▸ **Exercise material**
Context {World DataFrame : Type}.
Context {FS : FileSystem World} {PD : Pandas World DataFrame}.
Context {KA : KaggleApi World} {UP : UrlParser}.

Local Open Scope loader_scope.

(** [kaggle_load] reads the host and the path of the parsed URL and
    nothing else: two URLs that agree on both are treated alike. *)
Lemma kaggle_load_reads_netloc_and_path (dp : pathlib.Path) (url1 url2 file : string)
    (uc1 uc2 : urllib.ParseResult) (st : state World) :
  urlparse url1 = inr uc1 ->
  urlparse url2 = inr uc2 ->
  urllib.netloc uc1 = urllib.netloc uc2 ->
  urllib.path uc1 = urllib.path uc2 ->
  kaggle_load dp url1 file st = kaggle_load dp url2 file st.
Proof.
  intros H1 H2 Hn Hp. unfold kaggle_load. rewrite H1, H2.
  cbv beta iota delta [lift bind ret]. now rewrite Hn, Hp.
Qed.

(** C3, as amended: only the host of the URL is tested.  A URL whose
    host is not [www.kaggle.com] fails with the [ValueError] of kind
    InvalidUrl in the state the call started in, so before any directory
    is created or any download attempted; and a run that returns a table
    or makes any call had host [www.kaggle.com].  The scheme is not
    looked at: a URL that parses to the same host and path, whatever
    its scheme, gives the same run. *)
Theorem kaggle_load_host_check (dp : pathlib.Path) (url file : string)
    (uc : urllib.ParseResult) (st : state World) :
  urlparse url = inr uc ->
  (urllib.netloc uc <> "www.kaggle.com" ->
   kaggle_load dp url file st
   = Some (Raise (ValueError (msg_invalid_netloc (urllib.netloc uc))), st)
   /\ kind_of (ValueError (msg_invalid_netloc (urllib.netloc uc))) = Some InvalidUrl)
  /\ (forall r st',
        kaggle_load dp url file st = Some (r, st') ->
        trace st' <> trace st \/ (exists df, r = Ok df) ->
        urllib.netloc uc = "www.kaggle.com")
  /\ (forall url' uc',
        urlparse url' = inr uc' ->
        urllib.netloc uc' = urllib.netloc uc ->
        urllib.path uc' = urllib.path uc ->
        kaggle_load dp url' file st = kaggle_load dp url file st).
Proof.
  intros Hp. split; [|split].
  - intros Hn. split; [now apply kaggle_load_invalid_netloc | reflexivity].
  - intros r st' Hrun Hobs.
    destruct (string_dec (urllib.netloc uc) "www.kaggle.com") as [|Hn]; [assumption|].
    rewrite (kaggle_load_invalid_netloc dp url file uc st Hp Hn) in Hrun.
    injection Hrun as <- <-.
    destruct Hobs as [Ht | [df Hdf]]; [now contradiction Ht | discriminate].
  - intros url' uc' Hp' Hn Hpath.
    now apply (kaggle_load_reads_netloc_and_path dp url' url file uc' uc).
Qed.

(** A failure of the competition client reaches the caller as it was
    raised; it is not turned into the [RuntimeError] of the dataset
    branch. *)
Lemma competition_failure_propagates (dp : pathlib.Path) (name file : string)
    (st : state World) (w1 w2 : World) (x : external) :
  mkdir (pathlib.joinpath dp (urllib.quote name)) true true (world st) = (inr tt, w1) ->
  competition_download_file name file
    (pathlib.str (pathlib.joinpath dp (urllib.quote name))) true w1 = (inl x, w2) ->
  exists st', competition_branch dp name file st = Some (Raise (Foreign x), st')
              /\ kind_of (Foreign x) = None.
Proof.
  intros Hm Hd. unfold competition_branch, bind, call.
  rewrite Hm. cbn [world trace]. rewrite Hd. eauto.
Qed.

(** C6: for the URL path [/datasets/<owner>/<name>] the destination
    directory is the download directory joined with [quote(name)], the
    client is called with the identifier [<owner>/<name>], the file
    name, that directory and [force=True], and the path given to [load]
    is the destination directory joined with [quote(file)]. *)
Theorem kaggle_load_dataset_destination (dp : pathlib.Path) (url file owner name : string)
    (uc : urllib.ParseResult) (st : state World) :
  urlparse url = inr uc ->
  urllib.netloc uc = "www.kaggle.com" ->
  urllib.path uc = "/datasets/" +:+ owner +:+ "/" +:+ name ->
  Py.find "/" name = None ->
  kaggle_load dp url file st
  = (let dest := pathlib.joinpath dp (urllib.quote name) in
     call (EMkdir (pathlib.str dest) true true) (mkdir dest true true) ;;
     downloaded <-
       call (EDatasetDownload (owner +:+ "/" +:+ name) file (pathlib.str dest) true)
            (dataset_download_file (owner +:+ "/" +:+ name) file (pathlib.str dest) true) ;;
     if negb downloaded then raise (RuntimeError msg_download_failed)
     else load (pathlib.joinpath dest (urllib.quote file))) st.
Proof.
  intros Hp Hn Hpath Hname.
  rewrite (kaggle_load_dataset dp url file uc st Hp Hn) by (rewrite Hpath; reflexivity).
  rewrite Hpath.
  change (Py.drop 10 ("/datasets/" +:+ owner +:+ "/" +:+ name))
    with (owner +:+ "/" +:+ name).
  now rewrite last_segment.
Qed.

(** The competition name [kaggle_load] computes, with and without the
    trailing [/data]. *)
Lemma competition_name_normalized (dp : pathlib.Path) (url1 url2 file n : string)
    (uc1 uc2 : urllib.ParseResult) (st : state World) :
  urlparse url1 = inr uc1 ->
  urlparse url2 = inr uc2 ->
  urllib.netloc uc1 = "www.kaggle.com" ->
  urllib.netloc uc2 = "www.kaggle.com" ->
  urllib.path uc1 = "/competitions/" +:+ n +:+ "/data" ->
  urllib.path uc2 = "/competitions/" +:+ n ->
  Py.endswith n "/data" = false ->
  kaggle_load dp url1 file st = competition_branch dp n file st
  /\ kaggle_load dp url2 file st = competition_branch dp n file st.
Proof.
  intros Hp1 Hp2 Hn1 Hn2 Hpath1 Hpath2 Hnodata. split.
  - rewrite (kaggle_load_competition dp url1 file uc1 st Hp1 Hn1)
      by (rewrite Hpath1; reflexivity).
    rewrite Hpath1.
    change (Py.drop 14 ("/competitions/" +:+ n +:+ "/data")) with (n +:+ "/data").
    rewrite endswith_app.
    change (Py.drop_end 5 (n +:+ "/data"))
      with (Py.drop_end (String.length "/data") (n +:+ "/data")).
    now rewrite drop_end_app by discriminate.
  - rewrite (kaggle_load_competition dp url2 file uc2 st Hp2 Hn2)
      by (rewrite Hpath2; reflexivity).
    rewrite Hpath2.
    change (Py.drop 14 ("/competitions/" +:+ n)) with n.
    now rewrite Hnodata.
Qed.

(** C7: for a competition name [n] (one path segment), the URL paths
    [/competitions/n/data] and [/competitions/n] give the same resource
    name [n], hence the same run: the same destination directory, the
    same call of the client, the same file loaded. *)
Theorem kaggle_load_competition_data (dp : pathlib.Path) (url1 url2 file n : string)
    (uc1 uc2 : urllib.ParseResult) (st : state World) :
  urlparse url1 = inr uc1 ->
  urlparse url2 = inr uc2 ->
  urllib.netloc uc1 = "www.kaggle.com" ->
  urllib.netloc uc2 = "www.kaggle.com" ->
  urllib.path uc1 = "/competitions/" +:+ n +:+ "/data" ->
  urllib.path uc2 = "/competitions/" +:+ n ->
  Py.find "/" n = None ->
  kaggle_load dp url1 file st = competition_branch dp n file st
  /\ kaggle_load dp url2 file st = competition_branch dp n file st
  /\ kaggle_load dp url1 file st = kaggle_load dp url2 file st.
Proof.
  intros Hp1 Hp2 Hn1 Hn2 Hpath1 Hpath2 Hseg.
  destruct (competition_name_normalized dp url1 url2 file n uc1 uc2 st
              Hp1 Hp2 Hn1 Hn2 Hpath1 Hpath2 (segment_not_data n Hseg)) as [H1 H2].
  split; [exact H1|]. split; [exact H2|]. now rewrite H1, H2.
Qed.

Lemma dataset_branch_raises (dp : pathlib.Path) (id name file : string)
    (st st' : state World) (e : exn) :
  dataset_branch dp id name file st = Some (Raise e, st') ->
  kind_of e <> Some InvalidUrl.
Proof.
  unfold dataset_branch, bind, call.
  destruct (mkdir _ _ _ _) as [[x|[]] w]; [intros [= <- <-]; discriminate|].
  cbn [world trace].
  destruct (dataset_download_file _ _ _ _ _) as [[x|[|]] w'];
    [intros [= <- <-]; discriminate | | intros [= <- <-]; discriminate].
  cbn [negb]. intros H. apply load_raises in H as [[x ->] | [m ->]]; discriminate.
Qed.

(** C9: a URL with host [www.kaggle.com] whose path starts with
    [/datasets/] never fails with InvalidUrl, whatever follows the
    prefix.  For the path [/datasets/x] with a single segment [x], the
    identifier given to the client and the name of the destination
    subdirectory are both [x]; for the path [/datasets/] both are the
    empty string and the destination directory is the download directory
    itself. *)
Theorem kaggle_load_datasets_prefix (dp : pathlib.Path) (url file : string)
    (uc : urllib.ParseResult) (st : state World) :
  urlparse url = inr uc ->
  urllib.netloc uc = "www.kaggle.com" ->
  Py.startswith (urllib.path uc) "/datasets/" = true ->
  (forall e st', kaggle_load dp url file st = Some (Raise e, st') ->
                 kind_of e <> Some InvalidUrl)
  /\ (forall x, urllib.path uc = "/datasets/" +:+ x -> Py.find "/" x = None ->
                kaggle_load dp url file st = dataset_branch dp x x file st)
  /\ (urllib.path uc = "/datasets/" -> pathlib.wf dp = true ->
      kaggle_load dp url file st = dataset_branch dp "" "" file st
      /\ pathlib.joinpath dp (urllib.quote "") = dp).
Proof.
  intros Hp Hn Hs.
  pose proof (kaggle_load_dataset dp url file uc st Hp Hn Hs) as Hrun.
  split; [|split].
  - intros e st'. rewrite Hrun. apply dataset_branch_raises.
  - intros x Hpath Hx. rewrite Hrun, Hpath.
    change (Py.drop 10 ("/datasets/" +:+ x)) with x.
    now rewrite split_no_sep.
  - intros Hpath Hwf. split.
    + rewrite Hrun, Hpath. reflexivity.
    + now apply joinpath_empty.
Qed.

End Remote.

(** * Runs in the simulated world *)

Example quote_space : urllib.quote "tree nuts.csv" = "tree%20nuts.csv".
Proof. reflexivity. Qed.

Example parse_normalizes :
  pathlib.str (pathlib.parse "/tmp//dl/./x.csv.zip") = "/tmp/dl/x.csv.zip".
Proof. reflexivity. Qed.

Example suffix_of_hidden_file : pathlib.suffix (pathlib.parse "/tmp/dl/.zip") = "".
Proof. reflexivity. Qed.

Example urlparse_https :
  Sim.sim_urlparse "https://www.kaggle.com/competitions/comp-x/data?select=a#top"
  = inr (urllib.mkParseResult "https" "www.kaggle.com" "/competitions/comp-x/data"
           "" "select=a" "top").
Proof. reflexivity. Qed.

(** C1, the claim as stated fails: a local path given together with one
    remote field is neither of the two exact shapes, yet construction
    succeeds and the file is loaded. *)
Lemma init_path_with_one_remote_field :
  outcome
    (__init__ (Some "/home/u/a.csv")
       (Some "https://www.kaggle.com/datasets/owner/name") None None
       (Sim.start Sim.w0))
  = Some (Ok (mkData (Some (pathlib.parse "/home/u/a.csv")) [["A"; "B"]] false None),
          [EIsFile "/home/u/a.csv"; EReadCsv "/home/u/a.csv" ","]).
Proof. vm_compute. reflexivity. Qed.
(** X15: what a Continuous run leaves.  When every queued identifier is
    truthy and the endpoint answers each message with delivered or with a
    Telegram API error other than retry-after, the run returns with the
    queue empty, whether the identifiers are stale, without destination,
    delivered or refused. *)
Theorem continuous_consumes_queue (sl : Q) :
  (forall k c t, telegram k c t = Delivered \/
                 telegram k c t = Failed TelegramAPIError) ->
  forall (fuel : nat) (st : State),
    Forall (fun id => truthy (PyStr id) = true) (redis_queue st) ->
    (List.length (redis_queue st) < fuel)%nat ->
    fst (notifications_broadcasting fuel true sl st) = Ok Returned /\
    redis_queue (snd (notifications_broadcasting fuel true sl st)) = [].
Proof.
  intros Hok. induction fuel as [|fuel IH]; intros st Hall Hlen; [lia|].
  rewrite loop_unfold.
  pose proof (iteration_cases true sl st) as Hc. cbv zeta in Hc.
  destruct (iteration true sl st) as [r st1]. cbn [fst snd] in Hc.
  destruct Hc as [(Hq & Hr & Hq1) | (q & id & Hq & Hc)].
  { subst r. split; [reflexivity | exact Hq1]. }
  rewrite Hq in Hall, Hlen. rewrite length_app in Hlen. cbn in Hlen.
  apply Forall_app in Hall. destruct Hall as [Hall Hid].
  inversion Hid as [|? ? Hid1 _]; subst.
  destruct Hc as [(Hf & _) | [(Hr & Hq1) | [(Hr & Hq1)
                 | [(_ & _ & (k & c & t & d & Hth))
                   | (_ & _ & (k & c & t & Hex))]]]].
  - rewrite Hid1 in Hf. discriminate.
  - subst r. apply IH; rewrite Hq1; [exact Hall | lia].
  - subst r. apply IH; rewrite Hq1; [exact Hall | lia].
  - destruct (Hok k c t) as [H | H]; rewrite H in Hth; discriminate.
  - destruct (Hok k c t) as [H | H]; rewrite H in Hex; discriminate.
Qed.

▸ **Task statement**
Go through the listing above and return each line where the word "without" occurs.

▸ **Finished exercise**
(** The competition name [kaggle_load] computes, with and without the
    queue empty, whether the identifiers are stale, without destination,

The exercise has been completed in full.